Ibu menghampiri dari belakang, lalu memegang pundakku. "Maaf, dia baru berumur tiga belas tahun. Jadi, bicaranya suka ceplas-ceplos. Ya udah, Sayang. Ayok kita makan dulu. Kamu sebentar lagi, kan, mau pergi ke sekolah."
Karena aku anak yang baik, aku pun akhirnya menurut. "Iya, Bu, ayok!"
Sebelum masuk, aku mendelik dulu ke arah perempuan itu sambil sengaja melebarkan lubang hidungku sendiri agar mirip dengan lubang hidungnya.
Wajah si siluman rubah itu pun langsung merah padam dengan rahang yang mengeras, karena merasa tersinggung oleh ulahku.

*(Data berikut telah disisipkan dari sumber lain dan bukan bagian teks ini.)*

(** X6. The function [from_function_node] returns is dynamically typed
    exactly when the node has no return annotation, no function-level type
    comment, and no argument with an annotation or a type comment of its
    own. In particular a function-level type comment alone makes the
    function typed, whatever it hints. *)
Theorem from_function_node_dynamically_typed node def_end only_none_returns
    is_class_method is_nested :
  ∃ function,
    Function.from_function_node node def_end only_none_returns
      is_class_method is_nested = Some function
    ∧ (Function.is_dynamically_typed function = true
       ↔ ast.returns node = None
         ∧ ast.type_comment node = None
         ∧ Forall (λ p, node_arg_hinted p.1 = false)
                  (node_args (ast.fargs node))).
Proof.
  destruct (from_function_node_result node def_end only_none_returns
              is_class_method is_nested)
    as (function & Hbuilt & _ & Hplain & Hcomment & _).
  exists function. split; [done|].
  unfold Function.is_dynamically_typed. rewrite negb_true_iff.
  destruct (ast.type_comment node) as [hint_tree|].
  - destruct Hcomment as (_ & _ & front & arg & ->); [done|].
    rewrite existsb_app. simpl. rewrite !orb_true_r. split; [done|].
    by intros (_ & ? & _).
  - destruct Hplain as (-> & _); [done|]. unfold node_slots.
    rewrite existsb_app. simpl. rewrite orb_false_r, orb_false_iff.
    destruct (return_slot_data node def_end) as (_ & _ & -> & _).
    rewrite existsb_false_Forall, Forall_fmap.
    assert (Hflags :
      Forall (λ p, node_arg_hinted p.1 = false) (node_args (ast.fargs node))
      ↔ Forall ((λ arg, Argument.has_type_annotation arg = false)
                ∘ (λ p, Argument.from_arg_node p.1 p.2))
               (node_args (ast.fargs node))).
    { apply Forall_iff. intros [arg arg_type]. simpl.
      by destruct (from_arg_node_data arg arg_type) as (_ & _ & _ & -> & _). }
    rewrite <- Hflags. destruct (ast.returns node); split; try done.
    + by intros [_ ?].
    + by intros (? & _).
    + by intros [? _].
    + by intros (_ & _ & ?).
Qed.

(** X7. The function [from_function_node] returns carries the name,
    position and decorators of the node; its function type is read off the
    name; [has_type_comment] records whether the node has a function-level
    type comment; [has_only_none_returns] is the visitor's verdict. Its
    [class_decorator_type] is that of the decorators when it is built as a
    method, and [None] otherwise, even under [classmethod] or
    [staticmethod]. *)
Theorem from_function_node_fields node def_end only_none_returns
    is_class_method is_nested :
  ∃ function,
    Function.from_function_node node def_end only_none_returns
      is_class_method is_nested = Some function
    ∧ (Function.lineno function, Function.col_offset function,
       Function.name function)
      = (ast.lineno node, ast.col_offset node, ast.name node)
    ∧ Function.decorator_list function = ast.decorator_list node
    ∧ Function.function_type function
      = Function.get_function_type (ast.name node)
    ∧ Function.has_type_comment function
      = (if ast.type_comment node is Some _ then true else false)
    ∧ Function.has_only_none_returns function = only_none_returns
    ∧ Function.is_nested function = is_nested
    ∧ Function.is_class_method function = is_class_method
    ∧ Function.class_decorator_type function
      = (if is_class_method then Function.get_class_decorator_type node
         else None).
Proof.
  destruct (from_function_node_result node def_end only_none_returns
              is_class_method is_nested)
    as (function & Hbuilt & _ & Hplain & Hcomment
        & Hname & Hlineno & Hcol & Htype & Hmethod & Hclass & Hnone & Hnested
        & Hdecorators).
  exists function. rewrite Hname, Hlineno, Hcol. split_and!; try done.
  destruct (ast.type_comment node).
  - by destruct Hcomment as (_ & -> & _).
  - by destruct Hplain as (_ & _ & ->).
Qed.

Ayah kemudian mengikutiku berjalan di belakang, sedangkan istri barunya langsung merogoh tas untuk mengambil cermin kecil.
Perempuan itu lalu berkaca sambil menggerutu. "Emangnya anak kecil itu pikir, lubang hidungku gua monyet? Sembarangan aja dia kalau ngomong. Wajahku cantik begini, kok. Ngeselin banget tuh bocah!"
Suasana hatiku sekarang benar-benar kacau. Sebenarnya aku ingin sekali menangis, guling-guling, dan berteriak dengan menggunakan toa mesjid, karena saking hancurnya perasaan ini.
Namun, entah kenapa Ibu malah terlihat santai? Sampai kapan Ibu akan berpura-pura kuat seperti itu. Hanya demi aku, ia berusaha tegar.
Aku tidak habis pikir, apa yang kurang dari diri Ibu? Padahal selain cantik, Ibu juga perempuan yang sangat pintar. Ia mahasiswi lulusan terbaik di salah satu universitas ternama di kota ini.
Akan tetapi, setelah menjadi sarjana Ibu tidak mengejar karir. Ia malah dijodohkan oleh orang tuanya dengan Ayah dan lahirlah seorang putri yang cantik jelita, yaitu aku.
Setelah menikah, Ibu hanya diam di rumah mengurus suami, anak, dan mengurus kucing angora yang bulu dibagian ekornya sudah kupangkas habis supaya terlihat modis.
Ayah mengantar si istri baru ke kamar tamu. Setelah beberapa saat kemudian, mereka keluar dan menghampiriku yang sedang memakan pepes ikan lumba-lumba di meja makan. Perempuan bergigi seperti gergaji itu senyam-senyum kepadaku seperti penghuni rumah sakit jiwa.
Ibu mempersilahkan mereka untuk menyantap makanan hasil pasakannya. Kemudian, Ibu masih dengan raut wajah santainya mengambil nasi dan goreng telur mata kuda untuk Ayah. Jujur saja, ini pertama kalinya aku tidak suka melihat Ibu melayani Ayah seperti itu.
"Silakan duduk, Tan." Aku membalas senyuman istri baru Ayah yang berdiri di sampingku.
"Terima kasih," ucapnya seraya duduk, tetapi tiba-tiba terjungkal dengan rok yang tersingkap karena tadi kursinya diam-diam kugeserkan ke belakang.
Perempuan itu pun spontan berteriak histeris dan tidak henti-hentinya mengomel. "Belum setengah hari tinggal di rumah ini, aku sudah kena musibah!"
"Astagfirullahaladzim! Ada apa?" Ibu langsung berdiri sambil memegang dada karena kaget.
Aku tidak kuasa menahan tawa jahat. "Tante ngapain tiduran di situ?
"Diam kamu, dasar anak nakal!" gertaknya geram.
Ayah dengan sigap membantu makhluk astral itu berdiri. "Kamu tidak kenapa-napa, 'kan?"
"Tidak kenapa-napa apanya, Mas? Sakit nih, tulang ekorku!" gerutunya kesal. "Sudahlah, selera makanku menghilang. Aku mau ke kamar saja."